The WHO is partnering with other organizations and local health authorities to distribute insecticide-treated mosquito nets, educate families on how the disease spreads, conduct indoor spraying to disrupt breeding grounds and secure necessary laboratory supplies for medical facilities.

However, these tasks are not easily accomplished in the midst of relentless air strikes and heavy fighting.

“There is an urgent need for a humanitarian corridor to assess the situation and institute control measures,” said Dr. Ala Alwan, WHO’s Regional Director for the Eastern Mediterranean. “We need protection and safety for all people working to control the worrying outbreak of dengue fever in Taiz.”

The WHO reminded all parties to the conflict of their obligations under international humanitarian law to protect civilians, health facilities, and health professional during the conflict, and that health facilities must be treated as neutral premises and never be exploited for military purposes.

The climate change connection

The crisis in Yemen highlights something that experts have been warning about for years: the connection between climate change, conflict, and global health.
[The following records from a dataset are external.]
Lemma bucketInvariant_step p x st :
  getDayOfWeek x < 7 →
  (∀ l, last p = Some l → getDayOfWeek x = (getDayOfWeek l + 1) mod 7) →
  bucketInvariant getDayOfWeek p st →
  bucketInvariant getDayOfWeek (p ++ [x]) (bucketStep getDayOfWeek st x).
Proof.
  destruct st as [weeks cur].
  intros Hdx Hnext (Hw7 & Hc7 & Hlen & Hpos & Hinv & Hcur).
  unfold bucketStep. rewrite arraySet_in_range by lia.
  set (dx := getDayOfWeek x) in *.
  set (cur' := <[dx := SDay x]> cur).
  assert (length cur' = 7) as Hc7' by (unfold cur'; by rewrite length_insert).
  assert ((p ++ [x]) !! length p = Some x) as Hx.
  { by apply list_lookup_middle. }
  assert (columnOf getDayOfWeek (p ++ [x]) (length p) = length weeks) as Hcol_new.
  { by rewrite columnOf_app, Hlen by lia. }
  assert (columnOf getDayOfWeek (p ++ [x]) (length (p ++ [x]))
          = length weeks + (if dx =? 6 then 1 else 0)) as Hcol_end.
  { rewrite length_app. simpl. rewrite Nat.add_1_r.
    by rewrite (columnOf_S _ _ _ Hx), Hcol_new. }
  assert (∀ r d, cur !! r = Some (SDay d) → r < dx) as Hfresh.
  { intros r d Hr. destruct (Hcur r d Hr) as (l & Hl & Hrl & Hl6).
    rewrite (Hnext l Hl), Nat.mod_small by lia. lia. }
  assert (∀ i d, (p ++ [x]) !! i = Some d →
                 i ≤ length p
                 ∧ slotAt (weeks ++ [cur']) (columnOf getDayOfWeek (p ++ [x]) i)
                     (getDayOfWeek d) = Some (SDay d)) as F1.
  { intros i d Hd.
    pose proof (lookup_lt_Some _ _ _ Hd) as Hi. rewrite length_app in Hi.
    simpl in Hi. split; [lia|].
    destruct (decide (i = length p)) as [->|Hne].
    - rewrite Hx in Hd. injection Hd as <-.
      rewrite Hcol_new, slotAt_app_last. unfold cur'.
      apply list_lookup_insert_eq. fold dx. lia.
    - rewrite lookup_app_l in Hd by lia. rewrite columnOf_app by lia.
      pose proof (Hpos i d Hd) as Hs.
      apply slotAt_app_cases in Hs as [[Hc Hs]|[Hc Hs]].
      + by rewrite slotAt_app_l.
      + rewrite Hc, slotAt_app_last. unfold cur'.
        rewrite list_lookup_insert_ne; [done|].
        pose proof (Hfresh _ _ Hs). lia. }
  assert (∀ c r d, slotAt (weeks ++ [cur']) c r = Some (SDay d) →
                   ∃ i, (p ++ [x]) !! i = Some d
                        ∧ c = columnOf getDayOfWeek (p ++ [x]) i
                        ∧ r = getDayOfWeek d) as F2.
  { intros c r d Hs.
    assert (slotAt (weeks ++ [cur]) c r = Some (SDay d) →
            ∃ i, (p ++ [x]) !! i = Some d
                 ∧ c = columnOf getDayOfWeek (p ++ [x]) i
                 ∧ r = getDayOfWeek d) as Hold.
    { intros Hs'. destruct (Hinv c r d Hs') as (i & Hi & -> & ->).
      exists i. pose proof (lookup_lt_Some _ _ _ Hi).
      split_and!; [by apply lookup_app_l_Some| |done].
      by rewrite columnOf_app by lia. }
    apply slotAt_app_cases in Hs as [[Hc Hs]|[-> Hs]].
    - apply Hold. by rewrite slotAt_app_l.
    - unfold cur' in Hs. destruct (decide (dx = r)) as [<-|Hne].
      + rewrite list_lookup_insert_eq in Hs by lia. injection Hs as <-.
        exists (length p). by rewrite Hcol_new.
      + rewrite list_lookup_insert_ne in Hs by done.
        apply Hold. by rewrite slotAt_app_last. }
  destruct (Nat.eqb_spec dx 6) as [H6|H6].
  - split_and!.
    + apply Forall_app. split; [done|]. by apply Forall_singleton.
    + done.
    + rewrite Hcol_end, length_app. simpl. lia.
    + intros i d Hd. destruct (F1 i d Hd) as [Hi Hs].
      rewrite slotAt_app_l; [done|]. rewrite length_app. simpl.
      pose proof (columnOf_mono (p ++ [x]) i (length p) Hi). lia.
    + intros c r d Hs. apply slotAt_app_cases in Hs as [[_ Hs]|[_ Hs]].
      * by apply F2.
      * by apply EMPTY_WEEK_lookup in Hs.
    + intros r d Hs. by apply EMPTY_WEEK_lookup in Hs.
  - split_and!.
    + done.
    + done.
    + rewrite Hcol_end. lia.
    + intros i d Hd. by destruct (F1 i d Hd).
    + exact F2.
    + intros r d Hs. exists x. rewrite last_snoc. fold dx.
      split_and!; [done| |lia].
      unfold cur' in Hs. destruct (decide (dx = r)) as [<-|Hne]; [lia|].
      rewrite list_lookup_insert_ne in Hs by done.
      pose proof (Hfresh _ _ Hs). lia.
Qed.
Not only is global warming contributing to the spread of infectious diseases like Dengue, but it’s also increasing regional instability and making populations more vulnerable to disease.

Security experts have long predicted that climate change will be a major source of conflict as drought and rising temperatures hurt agriculture, putting a further strain on resources in already unstable regimes.

By exacerbating resource shortages, climate change is increasing conflict risk across the Middle East.

By exacerbating resource shortages, climate change is increasing conflict risk across the Middle East.

While the fighting in Yemen has many complex causes, the country’s dwindling natural resources, including an impending water crisis, are thought to be a key driver of conflict. Abdulrahman Al Eryani, Yemen’s minister of Water and Environment, said much of the country’s rising militancy is a conflict over resources, citing one study that found that between 70-80 percent of all rural conflicts in Yemen are related to water.

“They manifest themselves in very different ways: tribal conflicts, sectarian conflicts, political conflicts,” said Minister Eryani. “Really they are all about sharing and participating in the resources of the country, either oil, or water and land.”

The effects of climate change in the region have also been implicated as contributors to the conflict in Syria. In a study published earlier this year, researchers explained how global warming intensified the region’s worst-ever drought, pushing the country into civil war by destroying agriculture and forcing an exodus to cities already straining from poverty, an influx of refugees from war-torn Iraq next door and poor government.

As climate change worsens, experts say this will lead to mass migration of people, which in turn can create tense situations between ethnic groups. Several hundreds of millions of climate refugees are expected by 2050 due to droughts, natural disasters, sea level rise, lack of food and water, and so on.

Everyone will be affected by these changes, the WHO says, but not equally. Vulnerability to climate change will be determined by a community or individual’s ability to adapt.  As a result, the impacts of climate change will disproportionately affect people living in poverty in poorer, developing countries — notwithstanding their minimal per-capita contributions to greenhouse-gas emissions. It’s here where the damage will be greatest and where people have the lowest capacity to cope.